Klub rozwija się też o inne sekcje. – Mamy siatkówkę. Sekcja tenisa stołowego w niedzielę wygrała w Suchedniowie, a planujemy jeszcze otworzyć sekcję szachów – tłumaczy wójt gminy Górny. Zresztą Przemysław Łysak jawi się wielkim orędownikiem sportu. – Grałem początkowo w Błękitnych Kielce, potem w Spartakusie Daleszyce. Niestety doznałem kontuzji i na tym się skończyło. Jednak sentyment do sportu pozostał – wspomniał.
Stadion Górala nocą/materiały klubowe
Lewandowski z Górna
Czy dzieci trenujące w akademii Górala mają swojego idola w seniorach? – Troszkę głupio jest mówić o sobie, bo jestem prezesem, ale i gram w Góralu, a i trochę bramek nastrzelałem. Ale wydaje mi się, że nie ma takiej jednej osoby, z której dzieci mogłyby brać przykład. Siłą Górala jest cała drużyna – mówi Radek.
– Grając w juniorach GKS-u, bardzo dobrze zapamiętałem Roberta Radka, bo to był człowiek, który potrafił kilka razy w ciągu jednego spotkania pokonać bramkarza. Aż dziw, że nie poszedł grać gdzieś wyżej – wspomina Bogucki.
Laurkę prezesowi wystawił także wójt Łysak. – Największa gwiazda Górala? Robert Lewandowski, jak my go tu nazywamy, czyli grający prezes Robert Radek – śmieje się. – Król strzelców poprzedniego sezonu. A proszę mi wierzyć, że jest podobny do asa Bayernu! – dodaje.
Grający prezes ma na swoich brakach wielki ciężar. Jak sobie z tym radzi? Wyśmienicie! 27 września Góral grał derby z Nidzianką Bieliny. Radek zapakował zwycięską bramkę w doliczonym czasie gry. Derby dla Górna. – Dziękuję prezesowi za jakże ważną bramkę! Panowie, jesteście na dobrej drodze, by skrócić moje życie o dobrych kilka lat – śmiał się po emocjonującym spotkaniu Dariusz Świetlik, trenera Górala.

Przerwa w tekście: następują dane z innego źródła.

Lemma write1_open kv (s : S) : nvs_open (write1 kv s).2 = nvs_open s ∧ (nvs_open s = false → (write1 kv s).1 = false).
Proof.
  destruct kv as [k [z|v]]; unfold write1, writeI32, writeStr; cbn [fst snd]; destruct (nvs_open s) eqn:E; cbn [negb]; try done;
    by rewrite ?open_i32, ?open_str, E.
Qed.

Lemma run_open ws (s : S) : nvs_open (run ws s).2 = nvs_open s.
Proof.
  revert s. induction ws as [|kv ws IH]; intros s; cbn [run]; [done|]. pose proof (proj1 (write1_open kv s)) as Hw.
  destruct (write1 kv s) as [ok s1]. specialize (IH s1). destruct (run ws s1) as [oks s2]. cbn in *. congruence.
Qed.

Lemma run_ok_open ws (s : S) : ws ≠ [] → (run ws s).1 = true → nvs_open s = true.
Proof.
  destruct ws as [|kv ws]; [done|]. intros _. cbn [run]. pose proof (proj2 (write1_open kv s)) as Hw.
  destruct (write1 kv s) as [ok s1]. destruct (run ws s1) as [oks s2]. cbn in *. destruct (nvs_open s); [done|]. by rewrite Hw.
Qed.

(** A key that is not written reads as before. *)
Lemma write1_other kv q (s : S) : q ≠ kv.1 →
  nvs_get_i32 q (write1 kv s).2 = nvs_get_i32 q s ∧ nvs_get_str q (write1 kv s).2 = nvs_get_str q s.
Proof.
  intros Hq. destruct kv as [k [z|v]]; unfold write1, writeI32, writeStr; cbn [fst snd] in *; destruct (negb (nvs_open s)); try done;
    rewrite ?i32_i32, ?str_str, ?(proj2 (bytes_eqb_neq q k)), ?andb_false_r by done; auto using str_i32, i32_str.
Qed.

Lemma run_other ws q (s : S) : q ∉ fst <$> ws →
  nvs_get_i32 q (run ws s).2 = nvs_get_i32 q s ∧ nvs_get_str q (run ws s).2 = nvs_get_str q s.
Proof.
  revert s. induction ws as [|kv ws IH]; intros s Hq; cbn [run]; [done|].
  cbn [fmap list_fmap] in Hq. apply not_elem_of_cons in Hq as [Hk Hq]. destruct (write1_other kv q s Hk) as [H1 H2].
  destruct (write1 kv s) as [ok s1]. destruct (IH s1 Hq) as [H3 H4]. destruct (run ws s1) as [oks s2]. cbn in *. split; congruence.
Qed.

(** When every write was taken, a key reads as it was written. *)
Lemma run_in ws k v (s : S) : NoDup (fst <$> ws) → (run ws s).1 = true → (k, v) ∈ ws →
  nvs_open (run ws s).2 = true ∧
  match v with VI z => nvs_get_i32 k (run ws s).2 = Some z | VS t => nvs_get_str k (run ws s).2 = Some (cText t) end.
Proof.
  intros Hd Hok Hin. assert (Hne : ws ≠ []) by (intros ->; by apply elem_of_nil in Hin).
  pose proof (run_ok_open ws s Hne Hok) as Ho. split; [by rewrite run_open|].
  clear Hne. revert s Hok Ho. induction ws as [|kv ws IH]; intros s Hok Ho; [by apply elem_of_nil in Hin|]. cbn [run] in *.
  cbn [fmap list_fmap] in Hd. apply NoDup_cons in Hd as [Hk Hd]. pose proof (proj1 (write1_open kv s)) as Ho1.
  apply elem_of_cons in Hin as [<-|Hin].
  - cbn [fst] in Hk. destruct (write1 (k, v) s) as [ok s1] eqn:E. destruct (run_other ws k s1 Hk) as [H1 H2].
    destruct (run ws s1) as [oks s2]. cbn in *. apply andb_prop in Hok as [-> _].
    unfold write1, writeI32, writeStr in E. cbn [fst snd] in E. rewrite Ho in E. destruct v as [z|t]; cbn [negb] in E.
    + rewrite H1. pose proof (i32_i32 k z k s) as L. rewrite E in L. by rewrite bytes_eqb_refl in L.
    + rewrite H2. pose proof (str_str k (cText t) k s) as L. rewrite E in L. by rewrite bytes_eqb_refl in L.
  - destruct (write1 kv s) as [ok s1]. specialize (IH Hd Hin s1). destruct (run ws s1) as [oks s2]. cbn in *.
    apply andb_prop in Hok as [_ Hok]. apply IH; congruence.
Qed.

Lemma run_i32 k d ws z (s : S) : NoDup (fst <$> ws) → (run ws s).1 = true → (k, VI z) ∈ ws → readI32 k d (run ws s).2 = z.
Proof. intros Hd Hok Hin. destruct (run_in ws k (VI z) s Hd Hok Hin) as [Ho Hv]. unfold readI32. by rewrite Ho, Hv. Qed.

Lemma run_flag k d ws b (s : S) : NoDup (fst <$> ws) → (run ws s).1 = true → (k, flag b) ∈ ws → readFlag k d (run ws s).2 = b.
Proof. intros Hd Hok Hin. unfold readFlag. rewrite (run_i32 k d ws _ s Hd Hok Hin). by destruct b. Qed.

Lemma cText_twice t : cText (cText t) = cText t.
Proof. induction t as [|c t IH]; [done|]. cbn. destruct (c =? 0) eqn:E; [done|]. cbn. by rewrite E, IH. Qed.

Lemma run_str k d ws t (s : S) : NoDup (fst <$> ws) → (run ws s).1 = true → (k, VS t) ∈ ws → readStr k d (run ws s).2 = cText t.
Proof.
  intros Hd Hok Hin. destruct (run_in ws k (VS t) s Hd Hok Hin) as [Ho Hv]. unfold readStr. by rewrite Ho, Hv, cText_twice.
Qed.

Lemma u32_i32 z : u32 (i32 z) = u32 z.
Proof. unfold u32, i32. Z.div_mod_to_equations. lia. Qed.
Lemma u16_i32 z : u16 (i32 z) = u16 z.
Proof. unfold u16, i32. Z.div_mod_to_equations. lia. Qed.
Lemma period_back p : autosavePeriodFromIndex (u8 (periodIndex p)) = p.
Proof. by destruct p. Qed.
Lemma storage_back c : certStorageFromIndex (u8 (certStorageIndex c)) = c.
Proof. by destruct c. Qed.
Lemma port_back p : sshPortOrDefault (sshPortOrDefault p) = sshPortOrDefault p.
Proof.
  unfold sshPortOrDefault at 2 3. destruct (sshPortValid p) eqn:E; [|done]. apply andb_prop in E as [E1%Z.leb_le E2%Z.leb_le].
  unfold kSshMinPort, kSshMaxPort in *. rewrite u16_small by (unfold is_u16; lia). unfold sshPortOrDefault, sshPortValid, kSshMinPort, kSshMaxPort.
  rewrite (proj2 (Z.leb_le _ _) E1), (proj2 (Z.leb_le _ _) E2). apply u16_small. unfold is_u16. lia.
Qed.

End Laws.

Takie obrazki często widzą kibice Górala/materiały klubowe
Farerski stadion – ta tajemnica została już rozwikłana. Skąd Góral? Czy to też jakieś nawiązanie? Ci przecież kojarzą się głównie z Tatrami i Zakopanem. – Nasze Góry Świętokrzyskie są najstarsze w Polsce i w Europie. A jak góry, to jesteśmy Góral, a nie jakieś Niziołki. Na razie gramy tak jak się nazywamy – mówi wójt Łysak.
– Zaproponowałem tę nazwę na zarządzie i wszystkim się spodobało. Wcześniej byliśmy po prostu GKS-em – tłumaczy sternik gminny. – Górno między Łysicą a Radostową to serce Gór Świętokrzyskich i mówię to jakem Łysak spod Łysicy w Łysogórach! – podsumowuje Łysak.